Indeed, in a short interview carried by The Indian Express on May 14, 2020, Naravane was complacent, pooh-poohing the violently intrusive tack the PLA has taken in asserting China’s territorial rights to the detriment of India’s claims. “All such incidents are managed by established mechanisms where-in local formations from both sides resolve issues mutually as per established protocols and strategic guidelines given by the PM after the Wuhan and Mallaparam summits,” he averred.
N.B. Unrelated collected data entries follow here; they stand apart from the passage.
(* ===== verification/SimThreads.v ===== *)
(** jnxfeed/sim/exchange.py, the threads: the two accept loops, a thread per connection
    and [stop], interleaved step by step.

    A step is what runs without another thread in between that matters: a call of the
    socket, a section under [_lock], a test of [_stopping].  The handlers are Exchange's;
    here a handler runs until it returns or raises, whatever it does.  Connections are
    numbered in the order they are accepted; a closed socket stays closed. *)
From S2P Require Export Exchange.

#[global] Set Default Goal Selector "!".

(** [_linger]: the results of [recv], until an empty one or an exception. *)
Fixpoint _linger (recvs : list (res bytes)) : res () :=
  match recvs with
  | [] | Ok [] :: _ => Ok ()
  | Ok _ :: recvs => _linger recvs
  | Raise e :: _ => if is_OSError e then Ok () else Raise e
  end.

Inductive server : Type := ItchServer | GlimpseServer.
#[export] Instance server_dec : EqDecision server.
Proof. solve_decision. Defined.

(** Where an accept loop is: at the test of [_stopping], in [accept], with a connection to
    append to [_conns], with one to start a thread for, with a thread to append to
    [_threads], returned. *)
Inductive accept_pc : Type := ALoop | AWaiting | AAccepted (c : nat) | AAppended (c : nat) | AStarted (c : nat) | AEnded.

(** Where a connection's thread is: in the handler, at [conn.close()], at the removal from
    [_conns], returned. *)
Inductive conn_pc : Type := CHandler | CClosing | CRemoving | CEnded.

#[export] Instance conn_pc_dec : EqDecision conn_pc.
Proof. solve_decision. Defined.

(** Where [stop] is: not called, the flag set, the listeners closed, closing its copy of
    [_conns], joining the threads, returned. *)
Inductive stop_pc : Type :=
| SNot | SFlagged | SItchClosed | SListenersClosed | SClosing (copied todo : list nat) | SJoining (copied : list nat) (i : nat) | SReturned (copied : list nat).

Inductive thread : Type := AcceptThread (sv : server) | ConnThread (c : nat).

Record sim_threads : Type := mkThreads {
  t_stopping : bool; t_listening : server -> bool; t_accept : server -> accept_pc; t_handlers : gmap nat conn_pc;
  t_open : gset nat; t_conns : list nat; t_threads : list thread; t_next : nat; t_stop : stop_pc }.

(** After [start]. *)
Definition sim_started : sim_threads :=
  mkThreads false (fun _ => true) (fun _ => ALoop) ∅ ∅ [] [AcceptThread ItchServer; AcceptThread GlimpseServer] 0 SNot.

(** [list.remove] of the first occurrence, when there is one. *)
Fixpoint remove_first (c : nat) (l : list nat) : list nat :=
  match l with
  | [] => []
  | d :: l => if decide (d = c) then l else d :: remove_first c l
  end.

Definition fn_set {A} (f : server -> A) (sv : server) (a : A) : server -> A := fun sv' => if decide (sv' = sv) then a else f sv'.
Definition set_accept (sv : server) (pc : accept_pc) (s : sim_threads) : sim_threads :=
  mkThreads (t_stopping s) (t_listening s) (fn_set (t_accept s) sv pc) (t_handlers s) (t_open s) (t_conns s) (t_threads s) (t_next s) (t_stop s).
Definition set_handler (c : nat) (pc : conn_pc) (s : sim_threads) : sim_threads :=
  mkThreads (t_stopping s) (t_listening s) (t_accept s) (<[c := pc]> (t_handlers s)) (t_open s) (t_conns s) (t_threads s) (t_next s) (t_stop s).
Definition open_conn (s : sim_threads) : sim_threads :=
  mkThreads (t_stopping s) (t_listening s) (t_accept s) (t_handlers s) ({[t_next s]} ∪ t_open s) (t_conns s) (t_threads s) (S (t_next s)) (t_stop s).
Definition close_conn (c : nat) (s : sim_threads) : sim_threads :=
  mkThreads (t_stopping s) (t_listening s) (t_accept s) (t_handlers s) (t_open s ∖ {[c]}) (t_conns s) (t_threads s) (t_next s) (t_stop s).
Definition set_conns (l : list nat) (s : sim_threads) : sim_threads :=
  mkThreads (t_stopping s) (t_listening s) (t_accept s) (t_handlers s) (t_open s) l (t_threads s) (t_next s) (t_stop s).
Definition add_thread (t : thread) (s : sim_threads) : sim_threads :=
  mkThreads (t_stopping s) (t_listening s) (t_accept s) (t_handlers s) (t_open s) (t_conns s) (t_threads s ++ [t]) (t_next s) (t_stop s).
Definition set_stopping (s : sim_threads) : sim_threads :=
  mkThreads true (t_listening s) (t_accept s) (t_handlers s) (t_open s) (t_conns s) (t_threads s) (t_next s) (t_stop s).
Definition close_listener (sv : server) (s : sim_threads) : sim_threads :=
  mkThreads (t_stopping s) (fn_set (t_listening s) sv false) (t_accept s) (t_handlers s) (t_open s) (t_conns s) (t_threads s) (t_next s) (t_stop s).
Definition set_stop (pc : stop_pc) (s : sim_threads) : sim_threads :=
  mkThreads (t_stopping s) (t_listening s) (t_accept s) (t_handlers s) (t_open s) (t_conns s) (t_threads s) (t_next s) pc.

(** What [accept] does in one turn of the loop. *)
Inductive accepted : Type := Connected | TimedOut | Failed.

(** The next step of an accept loop; [a] is used in [accept] alone, and a closed listener
    accepts nothing. *)
Definition accept_step (sv : server) (a : accepted) (s : sim_threads) : option sim_threads :=
  match t_accept s sv with
  | ALoop => Some (set_accept sv (if t_stopping s then AEnded else AWaiting) s)
  | AWaiting =>
      match a with
      | Connected => if t_listening s sv then Some (set_accept sv (AAccepted (t_next s)) (open_conn s)) else None
      | TimedOut => Some (set_accept sv ALoop s)
      | Failed => Some (set_accept sv AEnded s)
      end
  | AAccepted c => Some (set_accept sv (AAppended c) (set_conns (t_conns s ++ [c]) s))
  | AAppended c => Some (set_accept sv (AStarted c) (set_handler c CHandler s))
  | AStarted c => Some (set_accept sv ALoop (add_thread (ConnThread c) s))
  | AEnded => None
  end.

(** [_run_conn]. *)
Definition conn_step (c : nat) (s : sim_threads) : option sim_threads :=
  match t_handlers s !! c with
  | Some CHandler => Some (set_handler c CClosing s)
  | Some CClosing => Some (set_handler c CRemoving (close_conn c s))
  | Some CRemoving => Some (set_handler c CEnded (set_conns (remove_first c (t_conns s)) s))
  | _ => None
  end.

(** [stop]; a join ends with its thread or after its timeout. *)
Definition stop_step (s : sim_threads) : option sim_threads :=
  match t_stop s with
  | SNot => Some (set_stop SFlagged (set_stopping s))
  | SFlagged => Some (set_stop SItchClosed (close_listener ItchServer s))
  | SItchClosed => Some (set_stop SListenersClosed (close_listener GlimpseServer s))
  | SListenersClosed => Some (set_stop (SClosing (t_conns s) (t_conns s)) s)
  | SClosing copied (c :: todo) => Some (set_stop (SClosing copied todo) (close_conn c s))
  | SClosing copied [] => Some (set_stop (SJoining copied 0) s)
  | SJoining copied i => Some (set_stop (if (i <? length (t_threads s))%nat then SJoining copied (S i) else SReturned copied) s)
  | SReturned _ => None
  end.

Inductive action : Type := Accept (sv : server) (a : accepted) | Conn (c : nat) | Stop.
Definition do_action (a : action) (s : sim_threads) : option sim_threads :=
  match a with Accept sv a => accept_step sv a s | Conn c => conn_step c s | Stop => stop_step s end.

Inductive reaches (s : sim_threads) : sim_threads -> Prop :=
| reaches_refl : reaches s s
| reaches_step s1 s2 a : reaches s s1 -> do_action a s1 = Some s2 -> reaches s s2.

Fixpoint do_actions (l : list action) (s : sim_threads) : option sim_threads :=
  match l with [] => Some s | a :: l => s ← do_action a s; do_actions l s end.

(** Every thread has returned. *)
Definition quiet (s : sim_threads) : Prop := (forall sv, t_accept s sv = AEnded) /\ forall c pc, t_handlers s !! c = Some pc -> pc = CEnded.

(** * The invariant *)

(** The accept loop that holds a connection. *)
Definition holds (pc : accept_pc) (c : nat) : Prop := pc = AAccepted c \/ pc = AAppended c.

(** What [stop] has closed of the connections it copied. *)
Definition stop_closed (s : sim_threads) : Prop :=
  match t_stop s with
  | SClosing copied todo => forall c, c ∈ copied -> (c < t_next s)%nat /\ (c ∈ todo \/ c ∉ t_open s)
  | SJoining copied _ | SReturned copied => forall c, c ∈ copied -> (c < t_next s)%nat /\ c ∉ t_open s
  | _ => True
  end.

Record wf (s : sim_threads) : Prop := mkWf {
  wf_nodup : NoDup (t_conns s);
  wf_fresh c : c ∈ t_conns s -> (c < t_next s)%nat;
  wf_held sv c : holds (t_accept s sv) c -> (c < t_next s)%nat;
  wf_unique sv sv' c : holds (t_accept s sv) c -> holds (t_accept s sv') c -> sv = sv';
  wf_accepted sv c : t_accept s sv = AAccepted c -> c ∉ t_conns s;
  wf_conns c : c ∈ t_conns s -> (exists sv, t_accept s sv = AAppended c) \/ exists pc, t_handlers s !! c = Some pc /\ pc <> CEnded;
  wf_open c : c ∈ t_open s -> (exists sv, holds (t_accept s sv) c) \/ exists pc, t_handlers s !! c = Some pc /\ (pc = CHandler \/ pc = CClosing);
  wf_stop : stop_closed s }.

Lemma fn_set_eq {A} (f : server -> A) sv a : fn_set f sv a sv = a.
Proof. unfold fn_set. by rewrite decide_True. Qed.
Lemma fn_set_ne {A} (f : server -> A) sv a sv' : sv' <> sv -> fn_set f sv a sv' = f sv'.
Proof. intros H. unfold fn_set. by rewrite decide_False. Qed.

Lemma remove_first_spec c d l : NoDup l -> d ∈ remove_first c l <-> d ∈ l /\ d <> c.
Proof.
  induction 1 as [|x l Hx Hn IH]; cbn; [split; [by intros ?%elem_of_nil|by intros [?%elem_of_nil _]]|].
  case_decide as Hd; [subst; rewrite elem_of_cons; split; [intros H; split; [by right|by intros ->]|by intros [[->|H] Hne]]|].
  rewrite !elem_of_cons, IH. naive_solver.
Qed.
Lemma remove_first_nodup c l : NoDup l -> NoDup (remove_first c l).
Proof.
  induction 1 as [|x l Hx Hn IH]; cbn; [constructor|]. case_decide; [done|]. constructor; [|done]. rewrite remove_first_spec by done. tauto.
Qed.

Lemma wf_started : wf sim_started.
Proof.
  split; cbn; try done; try (by intros c ?%elem_of_nil); try (by intros ? ? [?|?]); try (by intros ? ? ? [?|?]); try constructor.
Qed.

(** Closing a connection keeps the invariant but for what [stop] says of it. *)
Lemma wf_close c s : wf s -> wf (set_stop (t_stop s) (close_conn c s)).
Proof.
  intros []. split; cbn; try done.
  - intros d Hd. apply wf_open0. set_solver.
  - unfold stop_closed in *. cbn. destruct (t_stop s); try done; set_solver.
Qed.

(** An accept loop that moves on without a connection in hand. *)
Lemma wf_accept_free sv pc s : wf s -> (forall c, ~ holds pc c) -> (forall c, ~ holds (t_accept s sv) c) -> wf (set_accept sv pc s).
Proof.
  intros [] Hpc Hold.
  assert (forall sv' c, holds (fn_set (t_accept s) sv pc sv') c -> holds (t_accept s sv') c) as Hh.
  { intros sv' c. destruct (decide (sv' = sv)) as [->|Hne]; [rewrite fn_set_eq; by intros ?%Hpc|by rewrite fn_set_ne]. }
  assert (forall sv' c, holds (t_accept s sv') c -> fn_set (t_accept s) sv pc sv' = t_accept s sv') as Hk.
  { intros sv' c H. apply fn_set_ne. intros ->. by apply Hold in H. }
  split; cbn; try done; eauto.
  - intros sv' c E. apply (wf_accepted0 sv'). destruct (decide (sv' = sv)) as [->|Hne]; [|by rewrite fn_set_ne in E].
    rewrite fn_set_eq in E. destruct (Hpc c). by left.
  - intros c Hc. destruct (wf_conns0 c Hc) as [(sv' & E)|H]; [left|by right]. exists sv'. rewrite (Hk sv' c); [done|by right].
  - intros c Hc. destruct (wf_open0 c Hc) as [(sv' & E)|H]; [left|by right]. exists sv'. by rewrite (Hk sv' c).
Qed.

Lemma not_holds pc : match pc with AAccepted _ | AAppended _ => False | _ => True end -> forall c, ~ holds pc c.
Proof. by intros H c [->| ->]. Qed.

Lemma wf_connected sv s : wf s -> t_accept s sv = AWaiting -> wf (set_accept sv (AAccepted (t_next s)) (open_conn s)).
Proof.
  intros [] Hpc.
  assert (forall sv' c, holds (fn_set (t_accept s) sv (AAccepted (t_next s)) sv') c ->
            (sv' = sv /\ c = t_next s) \/ (sv' <> sv /\ holds (t_accept s sv') c)) as Hh.
  { intros sv' c. destruct (decide (sv' = sv)) as [->|Hne]; [|rewrite fn_set_ne by done; auto]. rewrite fn_set_eq. intros [[= ->]|?]; [auto|done]. }
  assert (forall sv' c, holds (t_accept s sv') c -> fn_set (t_accept s) sv (AAccepted (t_next s)) sv' = t_accept s sv') as Hk.
  { intros sv' c H. apply fn_set_ne. intros ->. by apply (not_holds AWaiting) with c; [|rewrite <- Hpc]. }
  split; cbn; try done.
  - intros c Hc. apply wf_fresh0 in Hc. lia.
  - intros sv' c [[_ ->]|[_ H]]%Hh; [lia|]. apply wf_held0 in H. lia.
  - intros sv1 sv2 c [[-> ->]|[_ H1]]%Hh [[-> E2]|[_ H2]]%Hh; [done|apply wf_held0 in H2; lia|subst; apply wf_held0 in H1; lia|by eapply wf_unique0].
  - intros sv' c E Hc. destruct (Hh sv' c (or_introl E)) as [[_ ->]|[Hne _]]; [apply wf_fresh0 in Hc; lia|].
    rewrite fn_set_ne in E by done. by apply (wf_accepted0 sv' c).
  - intros c Hc. destruct (wf_conns0 c Hc) as [(sv' & E)|H]; [left|by right]. exists sv'. by rewrite (Hk sv' c); [|right].
  - intros c [->%elem_of_singleton|Hc]%elem_of_union; [left; exists sv; rewrite fn_set_eq; by left|].
    destruct (wf_open0 c Hc) as [(sv' & E)|H]; [left|by right]. exists sv'. by rewrite (Hk sv' c).
  - unfold stop_closed in *. cbn. destruct (t_stop s) as [| | | |copied todo|copied i|copied]; try done; intros c Hc; destruct (wf_stop0 c Hc) as [Hlt Ho]; (split; [lia|]).
    + destruct Ho as [|Ho]; [by left|right]. rewrite not_elem_of_union, not_elem_of_singleton. split; [lia|done].
    + rewrite not_elem_of_union, not_elem_of_singleton. split; [lia|done].
    + rewrite not_elem_of_union, not_elem_of_singleton. split; [lia|done].
Qed.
He clarified, helpfully, that such confrontations arise due to the unresolved “differing perceptions of the alignment of boundaries”. To tamp down on speculation regarding the potential for such incidents to snowball into active hostilities, he added that the Chinese aggression in the Pangong Tso Lake region of eastern Ladakh and on the Sikkim border in the Naku La section (on May 5-6) are not “correlated nor do they have any connection with other global or local activities”. In other words, that these were one-off incidences with no connecting policy skin and that the Indian media would do well not to play them up.
This story is from the June 2020 edition of Geopolitics.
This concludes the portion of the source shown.